“Zara zerou” e a extinção dos shoppings centers
Um lado bom de escrever sobre cidades é que nunca falta material. Mesmo quando um assunto já foi abordado, sempre há um acontecimento novo ou outro ângulo que pode ser explorado. Aqui mesmo, no Bemdito, tive a oportunidade de abordar, há exatos dois meses, como shoppings centers são obstáculos à promoção de cidades justas e inclusivas. Nessa última semana, uma nova frase me possibilita retomar o tema e reforçar o apelo pela extinção dos shoppings: “Zara zerou”.
Em agosto, havíamos ficado chocados com o assassinato de uma funcionária no Iguatemi de Fortaleza. O episódio serviu de mote para demonstrar como os shoppings centers se valorizam a partir de processos sociais de diferenciação e discriminação, sendo constitutivos, portanto, de sua lógica de funcionamento. Faz parte de um processo mais amplo de auto segregação das elites brasileiras, as quais não apenas procuram se isolar cada vez mais em termos residenciais, como demonstra Nota Técnica publicada pelo Centro de Estudos da Metrópole da Universidade de São Paulo, mas também buscam se encastelar em bolhas luxuosas de consumo.
De maneira muito mais eloquente do que a minha, Raquel Rolnik também abordou recentemente o tema em episódio da série Incertezas Críticas , produzida pelo Canal Curta. No vídeo promocional da série, a urbanista consegue explicar em apenas um minuto como shoppings estão matando a vida pública para alimentar o complexo imobiliário-financeiro, que diariamente fagocita dinâmicas e porções cada vez maiores de nossas cidades.
Além da dimensão econômica, um dos exemplos que apresentei, na minha coluna de agosto, para ilustrar o caráter excludente do modelo urbanístico promovido por estes espaços era a prática notória e recorrente de discriminação racial por parte dos responsáveis pela sua segurança. São inúmeros os relatos de pessoas negras que foram ostensivamente monitoradas, questionadas e, até mesmo, violentadas pelos seus agentes de segurança.
Em 14 de setembro, ou seja, pouco mais de 3 semanas após a publicação da minha coluna, um desses casos de racismo foi destaque na mídia: uma mulher negra havia sido discriminada ao tentar acessar a loja Zara no shopping Iguatemi de Fortaleza. O mesmo shopping em que havia ocorrido o assassinato, a mesma situação que relatava de maneira genérica em minha coluna. Poderia ter sido apenas mais um caso dentre os inúmeros que todo dia acontecem e permanecem invisibilizados, mas a vítima deste caso é delegada e diretora adjunta do Departamento de Proteção aos Grupos Vulneráveis da Polícia Civil do Ceará.
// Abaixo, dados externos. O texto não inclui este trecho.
(* ===== verification/SelectSpec.v ===== *)
(** * SelectSpec: what SELECT shows of a table

    [page_lines] and [chain_lines] are the lines of a heap page and of a
    table; the scan of dshell.c is shown to print them. *)
From S2P Require Import Prelude Layout Heap HeapSpec HeapOps TupleStore State Disk DiskSpec Pool PoolSpec Alloc AllocSpec Btree Types TypesSpec Parser ParserSpec Store Catalog CatalogSpec Relation RelationSpec Wal ExecHeap ExecHeapSpec ExecBtree Dshell RowSpec DshellSpec DshellRace.
From stdpp Require Import prelude gmap list strings.
From Stdlib Require Import ZArith Lia.
Local Open Scope Z_scope.
Local Open Scope list_scope.
Local Open Scope kds_scope.

(** ** The text of a table *)
Section Text.
Context `{KS : Kstrtoll} (cols : kds_schema).

(** The values of a slot; a slot whose row is longer than the buffer of the
    scan is not restricted. *)
Definition long_row (t : htuple) : Prop := KDS_DSHELL_ROW_MAX < data_len (ht_hdr t).
Definition slot_holds (t : option htuple) (enc : list (bytes * bytes)) : Prop :=
  match t with
  | None => True
  | Some t => long_row t \/ (ht_data t = row_bytes cols enc /\ exists vals, row_stored cols vals enc)
  end.
Definition row_head (id slot : Z) (t : htuple) : bytes :=
  [10] ++ cstr "  page=" ++ fmt_u id ++ cstr " [" ++ fmt_u slot ++ cstr "] xmin=" ++ fmt_u (xmin (ht_hdr t)) ++
  cstr " xmax=" ++ fmt_u (xmax (ht_hdr t)) ++ cstr " ".
(** The lines of a page and their number; dead slots are passed over, a long
    row hides the rest of its page. *)
Fixpoint page_lines (id slot : Z) (v : list (option htuple)) (es : list (list (bytes * bytes))) : bytes * Z :=
  match v, es with
  | None :: v, _ :: es => page_lines id (slot + 1) v es
  | Some t :: v, enc :: es =>
      if KDS_DSHELL_ROW_MAX <? data_len (ht_hdr t) then ([], 0) else
      let '(txt, n) := page_lines id (slot + 1) v es in (row_head id slot t ++ row_text true cols enc ++ txt, n + 1)
  | _, _ => ([], 0)
  end.
Fixpoint chain_lines (l : list hpage) (ess : list (list (list (bytes * bytes)))) : bytes * Z :=
  match l, ess with
  | g :: l, es :: ess =>
      let '(t1, n1) := page_lines (pg_id g) 0 (pg_view g) es in
      let '(t2, n2) := chain_lines l ess in (t1 ++ t2, n1 + n2)
  | _, _ => ([], 0)
  end.
Definition select_text (l : list hpage) (ess : list (list (list (bytes * bytes)))) : bytes :=
  let '(txt, n) := chain_lines l ess in
  cstr "OK " ++ txt ++ [10] ++ line (fmt_u n ++ cstr " row(s) across " ++ fmt_u (zlen l) ++ cstr " page(s)").

Lemma zlen_row_head id slot t : 28 <= zlen (row_head id slot t).
Proof.
  assert (H : forall v, 1 <= zlen (fmt_u v)).
  { intros v. change (fmt_u v) with (if v <? 10 then [48 + v] else dec_digits 19 (v / 10) ++ [48 + v mod 10]).
    destruct (v <? 10); [done|]. rewrite zlen_app. pose proof (zlen_nonneg (dec_digits 19 (v / 10))).
    rewrite zlen_cons. change (zlen []) with 0. lia. }
  unfold row_head. rewrite !zlen_app. pose proof (H id). pose proof (H slot). pose proof (H (xmin (ht_hdr t))). pose proof (H (xmax (ht_hdr t))).
  change (zlen [10]) with 1. change (zlen (cstr "  page=")) with 7. change (zlen (cstr " [")) with 2. change (zlen (cstr "] xmin=")) with 7.
  change (zlen (cstr " xmax=")) with 6. change (zlen (cstr " ")) with 1. lia.
Qed.
(** Every counted row has its line. *)
Lemma page_count id v : forall slot es, 0 <= snd (page_lines id slot v es) <= zlen (fst (page_lines id slot v es)).
Proof.
  induction v as [|[t|] v IH]; intros slot [|enc es]; cbn [page_lines]; try (cbn [fst snd]; by split); [|apply IH].
  destruct (_ <? data_len (ht_hdr t)); [by split|]. specialize (IH (slot + 1) es). destruct (page_lines id (slot + 1) v es) as [txt n]. cbn [fst snd] in *.
  rewrite !zlen_app. pose proof (zlen_row_head id slot t). pose proof (zlen_nonneg (row_text true cols enc)). lia.
Qed.
Lemma chain_count l : forall ess, 0 <= snd (chain_lines l ess) <= zlen (fst (chain_lines l ess)).
Proof.
  induction l as [|g l IH]; intros [|es ess]; cbn [chain_lines]; try (cbn [fst snd]; by split).
  pose proof (page_count (pg_id g) (pg_view g) 0 es) as H1. specialize (IH ess). destruct (page_lines _ _ _ _), (chain_lines l ess). cbn [fst snd] in *.
  rewrite zlen_app. lia.
Qed.
End Text.

(** ** The scan prints it *)
Section Scan.
Context `{K : Kernel} {KS : Kstrtoll} {KL : KstrtollLaws} {CT : Ctype} {TS : TupleStore} (cols : kds_schema).

Lemma scan_rows_spec id fid pl st e k p c x rl nr ps s0 :
  pool_wf pl -> buf_map pl !! id = Some fid -> cached pl id = Some (k, p) -> heap_wf p ->
  forall n i es out rows, (i + n = length (heap_view p))%nat -> Forall2 (slot_holds cols) (drop i (heap_view p)) es ->
  let '(txt, m) := page_lines cols id (Z.of_nat i) (drop i (heap_view p)) es in
  zlen out + zlen txt + 21 < DSHELL_RESP_MAX -> 0 <= rows -> rows + m < 2 ^ 32 ->
  scan_rows cols id fid (map Z.of_nat (seq i n)) (zlen out) out rows (serving c x (at_pool pl st e) rl nr ps s0) =
    Ret (zlen (out ++ txt), out ++ txt, rows + m, false) (serving c x (at_pool pl st e) rl nr ps s0).
Proof.
  intros Hwf Hm Hc Hp. pose proof (p_meta_ok p (wf_bytes _ Hp)) as (Hn & _). pose proof (zlen_heap_view p Hp) as Hz. unfold zlen in Hz.
  induction n as [|n IH]; intros i es out rows Hi Hes.
  { rewrite drop_ge in * by lia. inversion Hes. cbn [page_lines seq map scan_rows]. intros _ _ _. by rewrite app_nil_r, Z.add_0_r. }
  destruct (lookup_lt_is_Some_2 (heap_view p) i) as [t Ht]; [lia|]. rewrite (drop_S _ _ _ Ht) in *. inversion Hes as [|? enc ? es' Hh Hes']; subst.
  assert (Hiu : u16_ok (Z.of_nat i)) by (unfold u16_ok in *; lia). cbn [seq map scan_rows page_lines].
  destruct (read_at id fid pl st k p (Z.of_nat i) KDS_DSHELL_ROW_MAX Hwf Hm Hc Hp Hiu ltac:(done)) as (o & E & Ho). rewrite Nat2Z.id, Ht in Ho.
  specialize (IH (S i) es'). rewrite Nat2Z.inj_succ in IH. unfold Z.succ in IH. destruct t as [t|].
  - destruct (Z.ltb_spec KDS_DSHELL_ROW_MAX (data_len (ht_hdr t))) as [Hlong|Hshort].
    + subst o. intros _ _ _. erewrite bind_ok by (apply on_db_serving; exact E). cbn beta iota. change (- ENOSPC =? - ENOENT) with false. cbn iota.
      by rewrite app_nil_r, Z.add_0_r.
    + destruct Ho as (rest & -> & Hrest). destruct Hh as [Hl|(Hd & vals & Hrow)]; [unfold long_row in Hl; lia|].
      destruct (page_lines cols id (Z.of_nat i + 1) (drop (S i) (heap_view p)) es') as [txt m] eqn:Epl in IH |- *. intros Hfit Hr0 Hrm.
      erewrite bind_ok by (apply on_db_serving; exact E). cbn beta iota.
      pose proof (view_live p (Z.of_nat i) t Hp Hiu ltac:(by rewrite Nat2Z.id)) as (_ & _ & _ & _ & _ & Hlen & _).
      pose proof (zlen_row_head id (Z.of_nat i) t) as Hhead. rewrite !zlen_app in Hfit. pose proof (zlen_nonneg txt). pose proof (zlen_nonneg (row_text true cols enc)).
      destruct (Z.leb_spec DSHELL_RESP_MAX (zlen out + 16)); [lia|].
      fold (row_head id (Z.of_nat i) t). rewrite append_at_fits by lia. set (out1 := out ++ row_head id (Z.of_nat i) t).
      assert (Hdec : kds_dshell_decode_row cols (ht_data t ++ rest) (data_len (ht_hdr t)) (DSHELL_RESP_MAX - zlen out1) =
        (zlen (row_text true cols enc), row_text true cols enc)).
      { rewrite <- Hlen, Hd. unfold out1. rewrite zlen_app.
        exact (decode_cols_spec (DSHELL_RESP_MAX - (zlen out + zlen (row_head id (Z.of_nat i) t))) cols vals enc Hrow true [] rest []
          ltac:(change (zlen []) with 0; lia)). }
      rewrite Hdec. rewrite take_ge by (unfold zlen; lia). rewrite <- zlen_app.
      pose proof (page_count cols id (drop (S i) (heap_view p)) (Z.of_nat i + 1) es') as Hcnt. rewrite Epl in Hcnt. cbn [fst snd] in Hcnt.
      rewrite u32_small by lia. unfold out1. rewrite IH; [|lia|done|rewrite !zlen_app; lia|lia|lia].
      rewrite <- !app_assoc. by replace (rows + 1 + m) with (rows + (m + 1)) by lia.
  - subst o. destruct (page_lines cols id (Z.of_nat i + 1) (drop (S i) (heap_view p)) es') as [txt m] eqn:Epl in IH |- *. intros Hfit Hr0 Hrm.
    erewrite bind_ok by (apply on_db_serving; exact E). cbn beta iota. rewrite Z.eqb_refl. apply IH; done || lia.
Qed.

Lemma scan_chain_spec c x rl nr ps s0 pl st e : pool_wf pl ->
  forall l ess chain id out rows pages, chain_at pl id l -> Forall2 (fun g es => Forall2 (slot_holds cols) (pg_view g) es) l ess -> (length l <= chain)%nat ->
  let '(txt, m) := chain_lines cols l ess in
  let tail := [10] ++ line (fmt_u (rows + m) ++ cstr " row(s) across " ++ fmt_u (pages + zlen l) ++ cstr " page(s)") in
  zlen out + zlen txt + zlen tail + 21 < DSHELL_RESP_MAX -> 0 <= rows -> rows + m < 2 ^ 32 -> 0 <= pages -> pages + zlen l < 2 ^ 32 ->
  scan_chain chain cols id (zlen out) out rows pages (serving c x (at_pool pl st e) rl nr ps s0) =
    Ret (0, out ++ txt ++ tail) (serving c x (at_pool pl st e) rl nr ps s0).
Proof.
  intros Hwf. induction l as [|g l IH]; intros ess chain id out rows pages Hl Hes Hchain; inversion Hes as [|? es ? ess' Hg Hes']; subst; cbn [chain_lines].
  - intros Hfit _ _ _ _. cbn in Hl. subst id. change (zlen []) with 0 in *. rewrite !Z.add_0_r in *.
    destruct chain; cbn [scan_chain Z.eqb]; rewrite append_at_fits by lia; done.
  - destruct Hl as (Hne & Hid & next & (k & p & Hc & Hp & Hv & Hf & Hn) & Hl). destruct chain as [|chain]; [cbn in Hchain; lia|].
    destruct (page_lines cols (pg_id g) 0 (pg_view g) es) as [t1 n1] eqn:E1. destruct (chain_lines cols l ess') as [t2 n2] eqn:E2.
    rewrite zlen_cons. cbn zeta. set (tail := [10] ++ _). intros Hfit Hr0 Hrm Hp0 Hpm. cbn [scan_chain].
    apply Z.eqb_neq in Hne as ->. destruct (open_page id pl st k p Hwf Hc) as (fid & pl1 & Hm1 & Ho & Hwf1 & Hc1 & _ & Hu & _).
    erewrite bind_ok by (apply on_db_serving; exact Ho). cbn beta iota. erewrite bind_ok by (apply on_db_serving; by eapply nr_slots_at).
    pose proof (scan_rows_spec id fid pl1 st e (pinned k) p c x rl nr ps s0 Hwf1 Hm1 Hc1 Hp (length (heap_view p)) 0 es out rows eq_refl) as Es.
    rewrite drop_0, Hv in Es. specialize (Es Hg). change (Z.of_nat 0) with 0 in Es. rewrite Hid in E1. rewrite E1 in Es.
    pose proof (chain_count cols l ess') as Hcnt. rewrite E2 in Hcnt. cbn [fst snd] in Hcnt.
    pose proof (page_count cols id (pg_view g) 0 es) as Hcnt1. rewrite E1 in Hcnt1. cbn [fst snd] in Hcnt1.
    pose proof (zlen_nonneg l). pose proof (zlen_nonneg tail). rewrite zlen_app in Hfit.
    unfold all_slots, zlen at 1. rewrite Nat2Z.id, Hv. erewrite bind_ok by (apply Es; lia). cbn beta iota.
    erewrite bind_ok by (apply on_db_serving; by eapply next_at). erewrite bind_ok by (apply on_db_serving; exact Hu). rewrite Hn, u32_small by lia.
    specialize (IH ess' chain next (out ++ t1) (rows + n1) (pages + 1) Hl Hes' ltac:(cbn in Hchain; lia)). rewrite E2 in IH. cbn zeta in IH.
    replace (rows + n1 + n2) with (rows + (n1 + n2)) in IH by lia. replace (pages + 1 + zlen l) with (pages + (1 + zlen l)) in IH by lia. fold tail in IH.
    rewrite IH; rewrite ?zlen_app; try lia. by rewrite <- !app_assoc.
Qed.
End Scan.

Section Claims.
Context `{K : Kernel} {KS : Kstrtoll} {KL : KstrtollLaws} {CT : Ctype}.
A polícia constatou no decorrer da investigação, como noticiado por diversos meios de comunicação, que a loja na qual o crime havia ocorrido adotava um código para alertar seus funcionários da entrada de potenciais suspeitos no estabelecimento. “Zara zerou” indicaria a presença de pessoas negras e pobres às quais os funcionários deveriam ficar atentos.
É possível argumentar que o caso foi protagonizado por funcionários da loja, e não propriamente do shopping Iguatemi. Se, por um lado, é de fato necessário fazer esta diferenciação, já que o agente de segurança do Iguatemi aparentemente acolheu a reclamação da vítima e a acompanhou de volta até a loja; por outro, relembro que se trata de um episódio inserido num fenômeno maior.
Como havia alertado aos leitores em agosto, “não caiámos na armadilha de reivindicar shoppings mais seguros, pois cidades justas e livres de discriminação apenas serão possíveis quando abolirmos o último shopping center. A convivência com o outro, com o diferente, é a base da nossa democracia e da construção de espaços urbanos vibrantes, inclusivos e solidários, sem os quais não há qualquer perspectiva possível de uma cidade realmente segura”.
Não é coincidência que, no intervalo de algumas poucas semanas, ambos casos tenham ocorrido no mesmo shopping center. Não é coincidência que um exemplo vivo do que havia descrito em agosto tenha acontecido em setembro. Não é coincidência que todas as lojas da Zara nas cidades de Fortaleza, São Paulo, Rio de Janeiro, Belo Horizonte, Recife, Salvador e Porto Alegre estejam localizadas dentro de shoppings centers. Não é coincidência.